Lemma quoted_loop_reads body v : quoted q body v -> forall n acc pre r tp toks,
  no_head q r -> (length (body ++ q :: r) < n)%nat ->
  quoted_loop n q acc (lx pre (body ++ q :: r) tp toks) =
  (Ok (acc ++ v), lx (pre ++ body ++ [q]) r tp toks).
Proof using Hq.
  induction 1 as [|d body v _ IH|body v _ IH|c body v Hc Hcq _ IH]; intros [|n] acc pre r tp toks
    Hr Hn; simpl in Hn; try lia; cbn [quoted_loop];
    rewrite method_read, lx_available, bool_decide_true by apply app_cons_not_nil'; cbn [negb];
    unfold mbind at 1, Method_bind at 1; rewrite quote_ends_lx; simpl.
  - rewrite decide_False, decide_True by done.
    replace (bool_decide (r !! 0%nat = Some q)) with false; [by rewrite app_nil_r|].
    destruct r as [|x r]; [done|]. simpl in Hr |- *. by rewrite bool_decide_false by congruence.
  - rewrite (method_bind_ok (consume_char_lx _ _ _ _ _)).
    rewrite IH by (done || lia). by rewrite <- !app_assoc.
  - rewrite decide_False, decide_True by done. rewrite bool_decide_true by done. simpl.
    rewrite (method_bind_ok (consume_char_lx _ _ _ _ _)).
    rewrite IH by (done || lia). by rewrite <- !app_assoc.
  - rewrite !decide_False by done. rewrite (method_bind_ok (consume_char_lx _ _ _ _ _)).
    rewrite IH by (done || lia). by rewrite <- !app_assoc.
Qed.

(** What the loop returns when it does. *)
Definition quoted_result (acc pre rest : wstr) (tp : nat) (toks : list Token)
    (w : wstr) (t : Tokenizer) : Prop :=
  exists body v r, w = acc ++ v /\ rest = body ++ q :: r /\ quoted q body v /\ no_head q r /\
    t = lx (pre ++ body ++ [q]) r tp toks.

Lemma quoted_result_cons acc pre front c rest tp toks w t :
  quoted_result (acc ++ [c]) (pre ++ front) rest tp toks w t ->
  (forall body v, quoted q body v -> quoted q (front ++ body) (c :: v)) ->
  quoted_result acc pre (front ++ rest) tp toks w t.
Proof using.
  intros (body & v & r & -> & -> & Hb & Hr & ->) Hf.
  exists (front ++ body), (c :: v), r. rewrite <- !app_assoc. auto.
Qed.

Lemma quoted_loop_sound : forall n rest acc pre tp toks, (length rest < n)%nat ->
  wp (quoted_loop n q acc) (quoted_result acc pre rest tp toks) (lx pre rest tp toks).
Proof using Hq.
  induction n as [|n IH]; intros rest acc pre tp toks Hn; [lia|]. cbn [quoted_loop].
  apply wp_bind, wp_read. rewrite lx_available. destruct rest as [|c r].
  { apply token_error_lx. }
  simpl in Hn. rewrite bool_decide_true by done. cbn [negb].
  apply wp_bind. unfold wp at 1. rewrite quote_ends_lx.
  assert (Hstep : forall d front r', r' = d :: drop 1 r' -> (length r' <= length r)%nat ->
    front ++ r' = c :: r ->
    (forall body v, quoted q body v -> quoted q (front ++ d :: body) (d :: v)) ->
    wp (consume_char ≫= (fun x => quoted_loop n q (acc ++ [x])))
      (quoted_result acc pre (c :: r) tp toks) (lx (pre ++ front) r' tp toks)).
  { intros d front r' -> Hl <- Hf. apply wp_bind. unfold wp at 1. rewrite consume_char_lx.
    simpl in Hl. eapply wp_mono; [apply IH; lia|]. intros w t Hw. rewrite <- app_assoc in Hw.
    eapply (quoted_result_cons _ _ (front ++ [d])) in Hw;
      [|intros; rewrite <- app_assoc; by apply Hf].
    by rewrite <- app_assoc in Hw. }
  case_decide as Hc; [|case_decide as Hcq].
  - subst. destruct r as [|d r].
    + apply wp_bind, consume_char_end.
    + apply (Hstep d [wchar "\\"] (d :: r)); simpl; [done|lia|done|]. intros. by apply quoted_escape.
  - subst. destruct r as [|d r].
    + simpl. exists [], [], []. rewrite app_nil_r. repeat split. constructor.
    + simpl. destruct (decide (d = q)) as [->|Hd].
      * rewrite bool_decide_true by done. simpl.
        apply (Hstep q [q] (q :: r)); simpl; [done|lia|done|]. intros. by apply quoted_twice.
      * rewrite bool_decide_false by congruence. simpl. exists [], [], (d :: r).
        rewrite app_nil_r. repeat split; [constructor|done].
  - apply wp_bind. unfold wp at 1. rewrite consume_char_lx.
    eapply wp_mono; [apply IH; lia|]. intros w t Hw.
    eapply (quoted_result_cons _ _ [c]) in Hw; [exact Hw|]. intros. by apply quoted_char.
Qed.
End quoted_loop_spec.

(** ** The grammar of tokens *)

Definition digits (s : wstr) : Prop := Forall (fun c => is_digit_in dec_digits c = true) s.
Definition hexes (s : wstr) : Prop := Forall (fun c => is_digit_in hex_digits c = true) s.

Inductive fraction : wstr -> Prop :=
| fraction_none : fraction []
| fraction_some ds : ds <> [] -> digits ds -> fraction (wchar "." :: ds).

Inductive exponent : wstr -> Prop :=
| exponent_none : exponent []
| exponent_plain e ds : e ∈ wlit "Ee" -> ds <> [] -> digits ds -> exponent (e :: ds)
| exponent_signed e s ds :
    e ∈ wlit "Ee" -> s ∈ wlit "+-" -> ds <> [] -> digits ds -> exponent (e :: s :: ds).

_TASK DETAILS_
Print exactly the lines from the one with "Inductive exponent : wstr" through the last line of the material, including both, and no others.

_EXERCISE OUTPUT_
Inductive exponent : wstr -> Prop :=
| exponent_none : exponent []
| exponent_plain e ds : e ∈ wlit "Ee" -> ds <> [] -> digits ds -> exponent (e :: ds)
| exponent_signed e s ds :
    e ∈ wlit "Ee" -> s ∈ wlit "+-" -> ds <> [] -> digits ds -> exponent (e :: s :: ds).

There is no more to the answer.